I may have loved and lost, but I'm still standing.
I've got a fat Christmas tree brightening my wee little apartment. It's December and I'm trying to find a short-sleeved shirt to wear today. Tomorrow will probably include a writing stint at my favorite little coffee shop, where placing my order becomes less and less necessary every visit. Because they KNOW I want that damn milkshake.
I live near a wonderful friend who I don't see enough because of my dumb work schedule. But she's close. And if I get desperate, I can text and beg for five minutes of sniffing her baby's head so I can try to absorb some of the essence of youth floating around the little guy.
I have support now. Friends without demands and expectations that must be lived up to in order to earn their approval. Friends who are just as supportive in the bad times as they are in the good times.
My paychecks suck, but I work with great people. It was nice to run in and wave my new publishing contract in the air while receiving high fives and pats on the back. No suggestions that I had a silly hobby or that I didn't deserve what I'd worked for. Just congratulations.
I love my new home. The funny accents, the crappy-but-entertaining driving habits of the residents, the city full of endless choices of things to do. A trip to the beach or a drive to the mountains takes no financial planning or schedule juggling. I smile every time I see that beautiful mountain backdrop framing the area, and I have to remind myself that trying to take a picture while driving is BAD.
Okay, I don't like that person who swiped my phone, but aside from that, G'ville has treated me well.
My writing has benefited from it all, too. Any doubts or fears I experience are simply side-effects of being a neurotic writer. Not because of anybody whispering in my ear that I don't deserve this. Today I'm trying to figure out which manuscript I should work on tomorrow. I have choices. Yay!
And of course, this week I get to celebrate a wonderful milestone: signing with Turquoise Morning Press! Daddy's Girl is on its way to print, and I couldn't be happier.
The timing of it all is perfect. I consider it my anniversary gift. My year of liberation culminating in placing my manuscript in good hands.
The offer came at the right time. There was a lot of musing happening in my head, since I'd started querying agents and publishers. See, I thought I wanted things that I didn't want.
I was taking the usual path: Begging for a shot at the big time. But as that first round of queries went out, I was questioning that goal. Over the last few weeks, as people have jokingly asked what I would do once I was famous, I kept fretting over the idea.
Reality hit. I don't want to be famous. I don't want to be Nicholas Sparks or Janet Evanovich, or lord help me, James Patterson. Champagne wishes and caviar dreams aren't my scene.
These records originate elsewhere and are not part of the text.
(* ===== verification/ColorTables.v ===== *)
(** * The tables of [ColorConverter.c]

    The saturation table and the five colour tables of the portable
    conversion functions, as the source lists them, and what they contain. *)

From S2P Require Import Prelude Sse2.
Local Open Scope Z_scope.

Definition color_tClip : list Z :=
  [0; 0; 0; 0; 0; 0; 0; 0; 0; 0; 0; 0; 0; 0; 0; 0; 0; 0; 0; 0; 0; 0; 0; 0; 0; 0; 0; 0; 0; 0; 0; 0; 0; 0; 0; 0; 0;
  0; 0; 0; 0; 0; 0; 0; 0; 0; 0; 0; 0; 0; 0; 0; 0; 0; 0; 0; 0; 0; 0; 0; 0; 0; 0; 0; 0; 0; 0; 0; 0; 0; 0; 0; 0; 0;
  0; 0; 0; 0; 0; 0; 0; 0; 0; 0; 0; 0; 0; 0; 0; 0; 0; 0; 0; 0; 0; 0; 0; 0; 0; 0; 0; 0; 0; 0; 0; 0; 0; 0; 0; 0; 0;
  0; 0; 0; 0; 0; 0; 0; 0; 0; 0; 0; 0; 0; 0; 0; 0; 0; 0; 0; 0; 0; 0; 0; 0; 0; 0; 0; 0; 0; 0; 0; 0; 0; 0; 0; 0; 0;
  0; 0; 0; 0; 0; 0; 0; 0; 0; 0; 0; 0; 0; 0; 0; 0; 0; 0; 0; 0; 0; 0; 0; 0; 0; 0; 0; 0; 0; 0; 0; 0; 0; 0; 0; 0; 0;
  0; 0; 0; 0; 0; 0; 0; 0; 0; 0; 0; 0; 0; 0; 0; 0; 0; 0; 0; 0; 0; 0; 0; 0; 0; 0; 0; 0; 0; 0; 0; 0; 0; 0; 0; 0; 0;
  0; 0; 0; 0; 0; 0; 0; 0; 0; 0; 0; 0; 0; 0; 0; 0; 0; 0; 0; 0; 0; 0; 0; 0; 0; 0; 0; 0; 0; 0; 0; 0; 0; 0; 0; 0; 0;
  0; 0; 0; 0; 0; 0; 0; 0; 0; 0; 0; 0; 0; 0; 0; 0; 0; 0; 0; 0; 0; 0; 0; 0; 0; 0; 0; 0; 0; 0; 0; 0; 0; 0; 0; 0; 0;
  0; 0; 0; 0; 0; 0; 0; 0; 0; 0; 0; 0; 0; 0; 0; 0; 0; 0; 0; 0; 0; 0; 0; 0; 0; 0; 0; 0; 0; 0; 0; 0; 0; 0; 0; 0; 0;
  0; 0; 0; 0; 0; 0; 0; 0; 0; 0; 0; 0; 0; 0; 0; 0; 0; 0; 0; 0; 0; 0; 0; 0; 0; 0; 0; 0; 0; 0; 0; 0; 0; 0; 0; 0; 0;
  0; 0; 0; 0; 0; 0; 0; 0; 0; 0; 0; 0; 0; 0; 0; 0; 0; 0; 0; 0; 0; 0; 0; 0; 0; 0; 0; 0; 0; 0; 0; 0; 0; 0; 0; 0; 0;
  0; 0; 0; 0; 0; 0; 0; 0; 0; 0; 0; 0; 0; 0; 0; 0; 0; 0; 0; 0; 0; 0; 0; 0; 0; 0; 0; 0; 0; 0; 0; 0; 0; 0; 0; 0; 0;
  0; 0; 0; 0; 0; 0; 0; 0; 0; 0; 0; 0; 0; 0; 0; 0; 0; 0; 0; 0; 0; 0; 0; 0; 0; 0; 0; 0; 0; 0; 0; 0; 0; 0; 0; 0; 0;
  0; 0; 0; 0; 0; 0; 0; 0; 0; 0; 0; 0; 0; 0; 0; 0; 0; 0; 0; 0; 0; 0; 0; 0; 0; 0; 0; 0; 0; 0; 0; 0; 0; 0; 0; 0; 0;
  0; 0; 0; 0; 0; 0; 0; 0; 0; 0; 0; 0; 0; 0; 0; 0; 0; 0; 0; 0; 0; 0; 0; 0; 0; 0; 0; 0; 0; 0; 0; 0; 0; 0; 0; 0; 0;
  0; 0; 0; 0; 0; 0; 0; 0; 0; 0; 0; 0; 0; 0; 0; 0; 0; 0; 0; 0; 0; 0; 0; 1; 1; 2; 2; 3; 3; 4; 4; 5; 5; 6; 6; 7; 7;
  8; 8; 9; 9; 10; 10; 11; 11; 12; 12; 13; 13; 14; 14; 15; 15; 16; 16; 17; 17; 18; 18; 19; 19; 20; 20; 21; 21; 22;
  22; 23; 23; 24; 24; 25; 25; 26; 26; 27; 27; 28; 28; 29; 29; 30; 30; 31; 31; 32; 32; 33; 33; 34; 34; 35; 35; 36;
  36; 37; 37; 38; 38; 39; 39; 40; 40; 41; 41; 42; 42; 43; 43; 44; 44; 45; 45; 46; 46; 47; 47; 48; 48; 49; 49; 50;
  50; 51; 51; 52; 52; 53; 53; 54; 54; 55; 55; 56; 56; 57; 57; 58; 58; 59; 59; 60; 60; 61; 61; 62; 62; 63; 63; 64;
  64; 65; 65; 66; 66; 67; 67; 68; 68; 69; 69; 70; 70; 71; 71; 72; 72; 73; 73; 74; 74; 75; 75; 76; 76; 77; 77; 78;
  78; 79; 79; 80; 80; 81; 81; 82; 82; 83; 83; 84; 84; 85; 85; 86; 86; 87; 87; 88; 88; 89; 89; 90; 90; 91; 91; 92;
  92; 93; 93; 94; 94; 95; 95; 96; 96; 97; 97; 98; 98; 99; 99; 100; 100; 101; 101; 102; 102; 103; 103; 104; 104;
  105; 105; 106; 106; 107; 107; 108; 108; 109; 109; 110; 110; 111; 111; 112; 112; 113; 113; 114; 114; 115; 115;
  116; 116; 117; 117; 118; 118; 119; 119; 120; 120; 121; 121; 122; 122; 123; 123; 124; 124; 125; 125; 126; 126;
  127; 127; 128; 128; 129; 129; 130; 130; 131; 131; 132; 132; 133; 133; 134; 134; 135; 135; 136; 136; 137; 137;
  138; 138; 139; 139; 140; 140; 141; 141; 142; 142; 143; 143; 144; 144; 145; 145; 146; 146; 147; 147; 148; 148;
  149; 149; 150; 150; 151; 151; 152; 152; 153; 153; 154; 154; 155; 155; 156; 156; 157; 157; 158; 158; 159; 159;
  160; 160; 161; 161; 162; 162; 163; 163; 164; 164; 165; 165; 166; 166; 167; 167; 168; 168; 169; 169; 170; 170;
  171; 171; 172; 172; 173; 173; 174; 174; 175; 175; 176; 176; 177; 177; 178; 178; 179; 179; 180; 180; 181; 181;
  182; 182; 183; 183; 184; 184; 185; 185; 186; 186; 187; 187; 188; 188; 189; 189; 190; 190; 191; 191; 192; 192;
  193; 193; 194; 194; 195; 195; 196; 196; 197; 197; 198; 198; 199; 199; 200; 200; 201; 201; 202; 202; 203; 203;
  204; 204; 205; 205; 206; 206; 207; 207; 208; 208; 209; 209; 210; 210; 211; 211; 212; 212; 213; 213; 214; 214;
  215; 215; 216; 216; 217; 217; 218; 218; 219; 219; 220; 220; 221; 221; 222; 222; 223; 223; 224; 224; 225; 225;
  226; 226; 227; 227; 228; 228; 229; 229; 230; 230; 231; 231; 232; 232; 233; 233; 234; 234; 235; 235; 236; 236;
  237; 237; 238; 238; 239; 239; 240; 240; 241; 241; 242; 242; 243; 243; 244; 244; 245; 245; 246; 246; 247; 247;
  248; 248; 249; 249; 250; 250; 251; 251; 252; 252; 253; 253; 254; 254; 255; 255; 255; 255; 255; 255; 255; 255;
  255; 255; 255; 255; 255; 255; 255; 255; 255; 255; 255; 255; 255; 255; 255; 255; 255; 255; 255; 255; 255; 255;
  255; 255; 255; 255; 255; 255; 255; 255; 255; 255; 255; 255; 255; 255; 255; 255; 255; 255; 255; 255; 255; 255;
  255; 255; 255; 255; 255; 255; 255; 255; 255; 255; 255; 255; 255; 255; 255; 255; 255; 255; 255; 255; 255; 255;
  255; 255; 255; 255; 255; 255; 255; 255; 255; 255; 255; 255; 255; 255; 255; 255; 255; 255; 255; 255; 255; 255;
  255; 255; 255; 255; 255; 255; 255; 255; 255; 255; 255; 255; 255; 255; 255; 255; 255; 255; 255; 255; 255; 255;
  255; 255; 255; 255; 255; 255; 255; 255; 255; 255; 255; 255; 255; 255; 255; 255; 255; 255; 255; 255; 255; 255;
  255; 255; 255; 255; 255; 255; 255; 255; 255; 255; 255; 255; 255; 255; 255; 255; 255; 255; 255; 255; 255; 255;
  255; 255; 255; 255; 255; 255; 255; 255; 255; 255; 255; 255; 255; 255; 255; 255; 255; 255; 255; 255; 255; 255;
  255; 255; 255; 255; 255; 255; 255; 255; 255; 255; 255; 255; 255; 255; 255; 255; 255; 255; 255; 255; 255; 255;
  255; 255; 255; 255; 255; 255; 255; 255; 255; 255; 255; 255; 255; 255; 255; 255; 255; 255; 255; 255; 255; 255;
  255; 255; 255; 255; 255; 255; 255; 255; 255; 255; 255; 255; 255; 255; 255; 255; 255; 255; 255; 255; 255; 255;
  255; 255; 255; 255; 255; 255; 255; 255; 255; 255; 255; 255; 255; 255; 255; 255; 255; 255; 255; 255; 255; 255;
  255; 255; 255; 255; 255; 255; 255; 255; 255; 255; 255; 255; 255; 255; 255; 255; 255; 255; 255; 255; 255; 255;
  255; 255; 255; 255; 255; 255; 255; 255; 255; 255; 255; 255; 255; 255; 255; 255; 255; 255; 255; 255; 255; 255;
  255; 255; 255; 255; 255; 255; 255; 255; 255; 255; 255; 255; 255; 255; 255; 255; 255; 255; 255; 255; 255; 255;
  255; 255; 255; 255; 255; 255; 255; 255; 255; 255; 255; 255; 255; 255; 255; 255; 255; 255; 255; 255; 255; 255;
  255; 255; 255; 255; 255; 255; 255; 255; 255; 255; 255; 255; 255; 255; 255; 255; 255; 255; 255; 255; 255; 255;
  255; 255; 255; 255; 255; 255; 255; 255; 255; 255; 255; 255; 255; 255; 255; 255; 255; 255; 255; 255; 255; 255;
  255; 255; 255; 255; 255; 255; 255; 255; 255; 255; 255; 255; 255; 255; 255; 255; 255; 255; 255; 255; 255; 255;
  255; 255; 255; 255; 255; 255; 255; 255; 255; 255; 255; 255; 255; 255; 255; 255; 255; 255; 255; 255; 255; 255;
  255; 255; 255; 255; 255; 255; 255; 255; 255; 255; 255; 255; 255; 255; 255; 255; 255; 255; 255; 255; 255; 255;
  255; 255; 255; 255; 255; 255; 255; 255; 255; 255; 255; 255; 255; 255; 255; 255; 255; 255; 255; 255; 255; 255;
  255; 255; 255; 255; 255; 255; 255; 255; 255; 255; 255; 255; 255; 255; 255; 255; 255; 255; 255; 255; 255; 255;
  255; 255; 255; 255; 255; 255; 255; 255; 255; 255; 255; 255; 255; 255; 255; 255; 255; 255; 255; 255; 255; 255;
  255; 255; 255; 255; 255; 255; 255; 255; 255; 255; 255; 255; 255; 255; 255; 255; 255; 255; 255; 255; 255; 255;
  255; 255; 255; 255; 255; 255; 255; 255; 255; 255; 255; 255; 255; 255; 255; 255; 255; 255; 255; 255].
I want to write. I want to have an audience I can interact with. I like getting tweets from people who have read Drew in Blue and I love having the time to respond. I like the intimacy of that. I don't want PR people. I don't want to keep up with trends for the sake of keeping money flowing into my bank accounts.
I just want to write what I want to write. Real stories (and hopefully good stories) about real people. That makes me a small-press kind of girl.
Now, don't get me wrong. I want to make a living at writing someday. I just don't need to be a bazillionaire to do it.
The hardest thing to do was emailing an agent who had material, who had shown interest, and tell her that I was changing course. God, that sucked! This is someone I would have loved to rep me. A total dream agent. And I had to pass. Damn you, small-scale dreams! I hope I explained it well to her, because it was difficult to bow out and pay attention to the old gut.
So, yeah. That's where I stand right now. It's time to get off the couch and head to work, so no more rambling, you lucky bastards. I'm shutting up now.